その人物は肩で息をしながら室内を見渡す。
「あ・・・!朝日ちゃん!」
朝日は目を疑った。
そして慣れ親しんだ友人の名前を呼ぶ。
「ま、眞子ちゃん・・・?」
どうしてここに・・・?
朝日は戸惑った。
眞子はすぐに朝日の側に駆け寄る。
そして朝日がロープで縛られていることに気づいて驚いた。
「朝日ちゃん・・・!こんなひどいこと・・・!」
眞子は急いで朝日の腕を縛るロープに手をかけた。
「あ~あ。なんかしらけちゃった」
緑が拗ねたように言う。
チラリと眞子を一瞥してから是人に向き直る。
「このオチビちゃんに免じて許してあげるよ、是人くん。

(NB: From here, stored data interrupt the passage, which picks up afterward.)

(* ===== verification/RedisLock.v ===== *)
(** * redis/lock and redis/semaphore

    The fenced lock and the semaphore over one Redis instance.  The Lua scripts
    are functions on the keys they touch.  Calls of any number of clients
    interleave command by command, with answers lost at will and the owner key
    expiring at any time; a run is a list of events for [lockStep] and
    [semStep].  The waiting loop [Acquire] of both packages is a loop over a
    world. *)

From S2P Require Import Prelude GoError GoText GoEncoding RedisKey.

Local Open Scope Z_scope.

(** ** The fenced lock *)

Definition ErrNotAcquired : error := Sentinel "redislock.ErrNotAcquired".
Definition redisNil : error := Sentinel "redis.Nil".

(** The two keys of a lock: the owner's token, and the counter, 0 before the
    first [INCR]. *)
Record lockStore := mkLockStore { l_owner : option text; l_counter : Z }.

(** [acquireScript]; [INCR] fails at the end of its range and the script with
    it. *)
Definition acquireScript (token : text) (s : lockStore) : result (list Z) * lockStore :=
  match l_owner s with
  | Some _ => (Ok [0; 0], s)
  | None =>
      if l_counter s =? maxInt64 then (Fail (Errorf "ERR increment or decrement would overflow" []), s)
      else let fencing := l_counter s + 1 in (Ok [1; fencing], mkLockStore (Some token) fencing)
  end.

良かったね~」
「・・・・」
是人は複雑な表情で前髪から手を離した。
緑は首だけで振り返って朝日を見ると小さく手を振った。
「バイバァ~イ、朝日ちん。楽しかったよん」
それだけ言うと緑は是人の横をすり抜けて部屋から出ていった。
室内には三人が残された。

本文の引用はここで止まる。